Data items:

(* ===== verification/Storage.v ===== *)
(** * Storage

    A logic for the code above the disk driver. A process runs a system call while no
    other one uses the file system; when it gives up the CPU the device serves the
    request in the avail ring, the interrupt handler runs on some other hart, and the
    scheduler resumes the process. [wp] says of an outcome that under this environment
    the code returns, with what it returns satisfying a postcondition and the contents
    of the disk satisfying a crash condition at every moment on the way.

    The device is a parameter; [DeviceOk] is what the virtio standard says of a block
    device that finds one request in its ring. *)
From stdpp Require Import base tactics list numbers gmap strings.
From S2P Require Import Prelude Machine Spinlock Printf Bytes Block Queue Kalloc Vm Kernel Proc ProcFacts.
From S2P Require Import Sleeplock Virtio Bio Discipline ProcProps BioProps.

(** The contents of the disk, by block of BSIZE bytes. *)
Abbreviation disk := (Z -> list Z).

Definition write_block (n : Z) (v : list Z) (d : disk) : disk := fun m => if decide (m = n) then v else d m.

(** All blocks are of BSIZE bytes. *)
Definition disk_ok (d : disk) : Prop := forall n, length (d n) = Z.to_nat BSIZE.

Lemma disk_ok_write n v d : disk_ok d -> length v = Z.to_nat BSIZE -> disk_ok (write_block n v d).
Proof. intros Hd Hv m. unfold write_block. by case_decide. Qed.

Lemma write_block_eq n v d : write_block n v d n = v.
Proof. unfold write_block. by rewrite decide_True. Qed.

Lemma write_block_ne n m v d : m <> n -> write_block n v d m = d m.
Proof. intros. unfold write_block. by rewrite decide_False. Qed.

(** What a device does to the memory of the kernel and the disk between two steps of the
    driver. *)
Class Device := device : kernel -> disk -> kernel * disk.

(** The device has served the chain that starts at descriptor [i0]. *)
Definition served_chain (i0 : nat) (k : disk_t) : disk_t :=
  set_d_used_idx (u16 (d_used_idx k + 1))
    (set_d_used_ring (<[Z.to_nat (d_used_idx k mod Z.of_nat NUM) := Z.of_nat i0]> (d_used_ring k))
      (set_d_info_status (<[i0 := 0]> (d_info_status k)) k)).

(** One chain is in the avail ring and not in the used ring: a header, the data and a status byte. *)
Record one_request (k : disk_t) (i0 i1 i2 b : nat) (typ flags sector : Z) : Prop := {
  rq_idx : d_avail_idx k = u16 (d_used_idx k + 1);
  rq_head : d_avail_ring k !! Z.to_nat (d_used_idx k mod Z.of_nat NUM) = Some (Z.of_nat i0);
  rq_op : d_ops k !! i0 = Some (BlkReq typ 0 sector);
  rq_d0 : d_desc k !! i0 = Some (Desc (A_ops i0) 16 VRING_DESC_F_NEXT (Z.of_nat i1));
  rq_d1 : d_desc k !! i1 = Some (Desc (A_data b) BSIZE flags (Z.of_nat i2));
  rq_d2 : d_desc k !! i2 = Some (Desc (A_status i0) 1 VRING_DESC_F_WRITE 0);
}.

(** A sector has 512 bytes. *)
Class DeviceOk `{Device} : Prop := {
  device_reads : forall s d i0 i1 i2 b sector,
    one_request (k_disk s) i0 i1 i2 b VIRTIO_BLK_T_IN (Z.lor VRING_DESC_F_WRITE VRING_DESC_F_NEXT) sector ->
    device s d = (set_k_disk (served_chain i0 (k_disk s))
      (set_k_bcache (upd_buf b (set_b_data (d (sector / 2))) (k_bcache s)) s), d);
  device_writes : forall s d i0 i1 i2 b sector x,
    one_request (k_disk s) i0 i1 i2 b VIRTIO_BLK_T_OUT VRING_DESC_F_NEXT sector ->
    bc_buf (k_bcache s) !! b = Some x ->
    device s d = (set_k_disk (served_chain i0 (k_disk s)) s, write_block (sector / 2) (b_data x) d);
}.

(** The number of the device; 0 marks the buffers never used. *)
Class DiskDev := { disk_dev : Z; disk_dev_ne : disk_dev <> 0 }.

(** Waiting loops may find their condition false at least once. *)
Class WaitPos `{WaitFuel} : Prop := wait_pos : (0 < wait_fuel)%nat.

(** ** The environment *)

(** What a process keeps while it is scheduled. *)
Record same_proc (x y : proc) : Prop := {
  sp_pid : p_pid y = p_pid x;
  sp_sz : p_sz y = p_sz x;
  sp_pagetable : p_pagetable y = p_pagetable x;
  sp_trapframe : p_trapframe y = p_trapframe x;
  sp_ofile : p_ofile y = p_ofile x;
  sp_cwd : p_cwd y = p_cwd x;
}.

(** What nobody else changes while process [pr] is in the file system. *)
Record kept (pr : nat) (s s' : kernel) : Prop := {
  kp_log : k_log s' = k_log s;
  kp_sb : k_sb s' = k_sb s;
  kp_inode : k_inode s' = k_inode s;
  kp_file : k_file s' = k_file s;
  kp_pm : k_pm s' = k_pm s;
  kp_len : length (k_proc s') = length (k_proc s);
  kp_proc : forall x, k_proc s !! pr = Some x -> exists y, k_proc s' !! pr = Some y /\ same_proc x y;
}.

(** The scheduler runs [pr] again. *)
Record rescheduled (pr : nat) (s s' : kernel) : Prop := {
  rs_kept : kept pr s s';
  rs_bcache : k_bcache s' = k_bcache s;
  rs_disk : k_disk s' = k_disk s;
}.

(** A hart that can take the interrupt. *)
Definition interruptible (pr : nat) (h : hart) : Prop := h_held h = [] /\ h_noff h = 0 /\ h_proc h <> Some pr.

Section wp.
Context `{Layout} `{Symbols} `{WaitFuel} `{Device}.

Fixpoint wp {A} (pr : nat) (C : disk -> Prop) (o : outcome kernel A) (d : disk)
    (Q : A -> hart -> kernel -> disk -> Prop) : Prop :=
  match o with
  | Done a h s => C d /\ Q a h s d
  | Panic _ => False
  | NoFuel => False
  | Switch h s k =>
      C d /\ at_switch pr h /\
      forall hi, interruptible pr hi ->
      exists hi' s2, virtio_disk_intr hi (device s d).1 = Done tt hi' s2 /\
        p_state <$> k_proc s2 !! pr = Some RUNNABLE /\
        forall h3 s3, at_switch pr h3 -> rescheduled pr s2 s3 -> wp pr C (k h3 s3) (device s d).2 Q
  end.

Implicit Types (s : kernel) (h : hart) (d : disk) (C : disk -> Prop).

Lemma wp_mono {A} pr C (o : outcome kernel A) d (Q Q' : A -> hart -> kernel -> disk -> Prop) :
  wp pr C o d Q -> (forall a h s d, Q a h s d -> Q' a h s d) -> wp pr C o d Q'.
Proof.
  intros Hw HQ. revert d Hw. induction o as [a h s|msg|h s k IH|]; intros d; simpl; [|done| |done].
  - intros [? ?]. auto.
  - intros (Hc & Ha & Hk). split_and!; [done|done|]. intros hi Hi. destruct (Hk hi Hi) as (hi' & s2 & E & Hr & Hk').
    exists hi', s2. split_and!; [done|done|]. intros h3 s3 H3 Hs3. apply IH. by apply Hk'.
Qed.

(** A weaker crash condition. *)
Lemma wp_crash {A} pr C C' (o : outcome kernel A) d (Q : A -> hart -> kernel -> disk -> Prop) :
  (forall d, C d -> C' d) -> wp pr C o d Q -> wp pr C' o d Q.
Proof.
  intros HC. revert d. induction o as [a h s|msg|h s k IH|]; intros d; simpl; [|done| |done].
  - intros [? ?]. auto.
  - intros (Hc & Ha & Hk). split_and!; [auto|done|]. intros hi Hi. destruct (Hk hi Hi) as (hi' & s2 & E & Hr & Hk').
    exists hi', s2. split_and!; [done|done|]. intros h3 s3 H3 Hs3. apply IH. by apply Hk'.
Qed.

Lemma wp_obind {A B} pr C (o : outcome kernel A) (f : A -> K kernel B) d Q :
  wp pr C o d (fun a h s d => wp pr C (f a h s) d Q) -> wp pr C (obind f o) d Q.
Proof.
  revert d. induction o as [a h s|msg|h s k IH|]; intros d; simpl; [tauto|done| |done].
  intros (Hc & Ha & Hk). split_and!; [done|done|]. intros hi Hi. destruct (Hk hi Hi) as (hi' & s2 & E & Hr & Hk').
  exists hi', s2. split_and!; [done|done|]. intros h3 s3 H3 Hs3. apply IH. by apply Hk'.
Qed.

Lemma wp_bind {A B} pr C (m : K kernel A) (f : A -> K kernel B) h s d Q :
  wp pr C (m h s) d (fun a h s d => wp pr C (f a h s) d Q) -> wp pr C (bind m f h s) d Q.
Proof. apply wp_obind. Qed.

(** A computation that runs through without giving up the CPU. *)
Lemma wp_run {A B} pr C (m : K kernel A) (f : A -> K kernel B) h s d Q a h' s' :
  m h s = Done a h' s' -> wp pr C (f a h' s') d Q -> wp pr C (bind m f h s) d Q.
Proof. intros E. by rewrite (bind_done _ _ _ _ _ _ _ E). Qed.

(** A loop, by an invariant of the rounds done. *)
Lemma wp_forM pr C (I : nat -> hart -> kernel -> disk -> Prop) (body : nat -> K kernel unit) n h s d Q :
  (forall i h s d, I i h s d -> C d) -> I 0%nat h s d ->
  (forall i h s d, (i < n)%nat -> I i h s d -> wp pr C (body i h s) d (fun _ => I (S i))) ->
  (forall h s d, I n h s d -> Q tt h s d) -> wp pr C (forM (upto n) body h s) d Q.
Proof.
  intros HC H0' Hbody HQ. unfold upto.
  cut (forall k i h s d, (i + k = n)%nat -> I i h s d -> wp pr C (forM (seq i k) body h s) d Q).
  { intros Hc. by apply Hc. }
  induction k as [|k IH]; intros i h' s' d' Hi HI; cbn [seq forM].
  - cbn [ret wp]. replace i with n in HI by lia. eauto.
  - apply wp_bind. eapply wp_mono; [apply Hbody; [lia|exact HI]|]. intros [] h2 s2 d2 H2'. apply IH; [lia|done].
Qed.

End wp.

(** ** The driver *)

(** No request is under way. *)
Record drv_idle (k : disk_t) : Prop := {
  di_desc : length (d_desc k) = NUM;
  di_avail : length (d_avail_ring k) = NUM;
  di_used : length (d_used_ring k) = NUM;
  di_free : d_free k = replicate NUM true;
  di_info : length (d_info_b k) = NUM;
  di_status : length (d_info_status k) = NUM;
  di_ops : length (d_ops k) = NUM;
  di_idx : d_avail_idx k = d_used_idx k /\ d_seen_idx k = d_used_idx k /\ 0 <= d_used_idx k < 2 ^ 16;
}.

Section driver.
Context `{Layout} `{Symbols} `{WaitFuel}.
Implicit Types (s : kernel) (h : hart) (k : disk_t).

Lemma bind_disk_set {A} f (g : unit -> K kernel A) h s :
  bind (disk_set f) g h s = g tt h (set_k_disk (f (k_disk s)) s).
Proof. done. Qed.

Your instructions: With the line holding "(forall i h s d, I" as the first and the line holding "induction k as" as the last, set down that range of the entries above exactly, and nothing else.

Task output:
  (forall i h s d, I i h s d -> C d) -> I 0%nat h s d ->
  (forall i h s d, (i < n)%nat -> I i h s d -> wp pr C (body i h s) d (fun _ => I (S i))) ->
  (forall h s d, I n h s d -> Q tt h s d) -> wp pr C (forM (upto n) body h s) d Q.
Proof.
  intros HC H0' Hbody HQ. unfold upto.
  cut (forall k i h s d, (i + k = n)%nat -> I i h s d -> wp pr C (forM (seq i k) body h s) d Q).
  { intros Hc. by apply Hc. }
  induction k as [|k IH]; intros i h' s' d' Hi HI; cbn [seq forM].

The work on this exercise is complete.